MCINTYRE: That’s exactly right. Today we provide the material as a protective packaging solution, so for heavy objects such as furniture, like tabletops or bookshelves, as well as electronics and home appliances. Any of those custom-made parts that you see fit around a computer monitor for example. So, now, when you get your monitor in the mail you can just pull of the end caps, that were previously made of foam, now they are made out of mushrooms and agricultural waste, and you can throw them right in your backyard, and they’re going to be 100 percent home compostable in just 30 days.

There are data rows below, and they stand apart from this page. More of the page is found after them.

(** * Radio-Computer/dashboard: the telemetry and service-status engine

    A shallow embedding of [dashboard.py] and the properties its
    specification states about it.

    Conventions of the embedding.
    - A Python [str] is a [string] whose characters are the code points
      below 256; [str.isspace] is taken on that range.
    - A Python [int] is a [Z].
    - A Python [float] is modelled by the rational it denotes ([Q]).  The
      operations of the program that round are written out with their
      rounding: [//] and [%] ([PyFloat.floordiv], [PyFloat.pymod]), the
      difference of the two clock readings ([PyFloat.sub]) and the
      conversion of an [int] to a float ([float_of_int]).  Division by
      [1024.0], a power of two, comparison and the correctly rounded
      [.1f] / [.2f] formatting are exact, so there the denoted rational
      gives the same answer.  NaN, infinities and the negative zero are
      outside the model.
    - Calls that leave the process ([subprocess.run], [psutil], the clock)
      are answered by a [world]; each call is appended to a trace of
      events, so that "which external calls were issued" is a property of
      the run.  A call returns a value or raises an exception; values of
      type [exn] are instances of Python's [Exception]. *)

From Stdlib Require Import ZArith QArith Qabs Qround Lqa String Ascii List Lia.
From Stdlib Require Import DecimalString DecimalN DecimalZ Sorted Permutation.
From Stdlib Require Qcanon.
From stdpp Require Import base gmap strings list fin_maps.

Local Open Scope string_scope.
Local Open Scope Z_scope.

(** ** Python string methods *)

Module PyStr.

(** [s[:n]] *)
Fixpoint take (n : nat) (s : string) : string :=
  match n, s with
  | O, _ => ""
  | S _, EmptyString => ""
  | S n', String c s' => String c (take n' s')
  end.

(** [c.isspace()] for a code point below 256 *)
Definition is_space (c : ascii) : bool :=
  let n := nat_of_ascii c in
  ((9 <=? n) && (n <=? 13))%nat || ((28 <=? n) && (n <=? 32))%nat
  || (n =? 133)%nat || (n =? 160)%nat.

Fixpoint lstrip_by (p : ascii -> bool) (s : string) : string :=
  match s with
  | EmptyString => ""
  | String c s' => if p c then lstrip_by p s' else s
  end.

Fixpoint rstrip_by (p : ascii -> bool) (s : string) : string :=
  match s with
  | EmptyString => ""
  | String c s' =>
      match rstrip_by p s' with
      | EmptyString => if p c then "" else String c ""
      | r => String c r
      end
  end.
(** C1, amended. [classify_issue] always returns a classification, and its
    category and priority are decided as follows.  Without a model
    credential, or when the call of the model fails or gives no text, they
    are the defaults Other and Medium.  When the model answers, the category
    is the stripped text that follows the first [Category:] label of the
    answer, and the default Other only when that label is not matched; the
    priority is the stripped text that follows the first [Priority:] label,
    and the default Medium only when that label is not matched.  No value
    is checked against the enumerated options: whatever clean text the
    model writes after a label is the value of the field, and
    [add_to_notion] writes the category and the priority to the record as
    they are. *)
Theorem classify_issue_category_priority
  (w : World) (subject body : string) (tr : trace) :
  exists c tr',
    classify_issue w subject body tr = (Ok c, tr')
    /\ (client w = false -> category c = "Other" /\ priority c = "Medium")
    /\ (client w = true ->
        (forall reply, openai_chat w tr (prompt subject body) <> Ok (Some reply)) ->
        category c = "Other" /\ priority c = "Medium")
    /\ (client w = true ->
        forall reply,
          openai_chat w tr (prompt subject body) = Ok (Some reply) ->
          (forall g, Re.search "Category:" (strip reply) = Some g -> category c = strip g)
          /\ (Re.search "Category:" (strip reply) = None -> category c = "Other")
          /\ (forall g, Re.search "Priority:" (strip reply) = Some g -> priority c = strip g)
          /\ (Re.search "Priority:" (strip reply) = None -> priority c = "Medium")
          /\ (forall v, clean_value v -> reply = ("Category: " ++ v)%string ->
                        category c = v)
          /\ (forall v, clean_value v -> reply = ("Priority: " ++ v)%string ->
                        priority c = v)
          /\ (forall cv pv sv,
                clean_value cv -> clean_value pv -> clean_value sv ->
                ~ occurs "Priority:" cv -> ~ occurs "Summary:" cv ->
                ~ occurs "Summary:" pv ->
                reply = formatted_reply cv pv sv ->
                category c = cv /\ priority c = pv))
    /\ (forall e tr2,
          store_configured w = true ->
          exists b properties,
            add_to_notion w e c tr2
              = (Ok b, tr2 ++ [NotionCreate (database_id w) properties])
            /\ np_root_cause properties = category c
            /\ np_priority properties = priority c).
Proof.
  assert (Hstore : forall c e tr2,
             store_configured w = true ->
             exists b properties,
               add_to_notion w e c tr2
                 = (Ok b, tr2 ++ [NotionCreate (database_id w) properties])
               /\ np_root_cause properties = category c
               /\ np_priority properties = priority c).
  { intros c e tr2 Hconf. rewrite add_to_notion_cases, Hconf.
    destruct (notion_create w tr2 _ _); eexists; eexists;
      (split; [ reflexivity | split; reflexivity ]). }
  destruct label_clean as (Hcat & Hpri & _).
  rewrite classify_issue_cases.
  destruct (client w).
  - destruct (openai_chat w tr (prompt subject body)) as [[reply | ] | err] eqn:Hchat;
      eexists; eexists; (split; [ reflexivity | ]);
      (split; [ discriminate | ]).
    + split; [ intros _ Hnone; now destruct (Hnone reply) | ].
      split; [ | apply Hstore ].
      intros _ reply' [= <-]. cbn [category priority].
      split; [ intros g; apply field_matched | ].
      split; [ apply field_unmatched | ].
      split; [ intros g; apply field_matched | ].
      split; [ apply field_unmatched | ].
      split; [ | split ].
      * intros v Hv ->.
        destruct (single_field_reply "Category:" v Hcat Hv) as (Hstrip & _ & Hsearch).
        change ("Category:" ++ " " ++ v)%string with ("Category: " ++ v)%string in *.
        rewrite Hstrip, (field_matched _ _ _ _ Hsearch).
        now destruct Hv as (_ & _ & ->).
      * intros v Hv ->.
        destruct (single_field_reply "Priority:" v Hpri Hv) as (Hstrip & _ & Hsearch).
        change ("Priority:" ++ " " ++ v)%string with ("Priority: " ++ v)%string in *.
        rewrite Hstrip, (field_matched _ _ _ _ Hsearch).
        now destruct Hv as (_ & _ & ->).
      * intros cv pv sv Hc Hp Hs Hcp Hcs Hps ->.
        destruct (fields_of_formatted_reply subject cv pv sv Hc Hp Hs Hcp Hcs Hps)
          as (-> & -> & -> & _).
        split; reflexivity.
    + split; [ intros _ _; split; reflexivity | ].
      split; [ intros _ reply [=] | apply Hstore ].
    + split; [ intros _ _; split; reflexivity | ].
      split; [ intros _ reply [=] | apply Hstore ].
  - eexists. eexists. split; [ reflexivity | ].
    split; [ intros _; split; reflexivity | ].
    split; [ discriminate | ]. split; [ discriminate | apply Hstore ].
Qed.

GELLERMAN: So, if I got a TV set, and your packaging was around it, I would just throw it around in the compost pile?
MCINTYRE: That’s right! The best way to dispose of our material is to break it up into some smaller pieces and you can throw it right in your backyard. It serves as a nice active soil amendment actually because it helps aerate the soil and it provides some nutrition to the soil. But the material is also anaerobically compostable, so if it ends up in your municipal landfill, it is of no burden to the environment, it will just passively break down but it takes a little bit more time.
GELLERMAN: Will it sprout mushrooms?
MCINTYRE: Oh, that’s a very good question and the answer is no. So after our growth process we inactivate or basically kill it off. And to do that we dry it out using some standard baking processes. Because if you were to come into our manufacturing facility today what you would see is racks upon racks of these growing materials. It’s not a traditional manufacturing facility, we’re really closer to a vertical farm.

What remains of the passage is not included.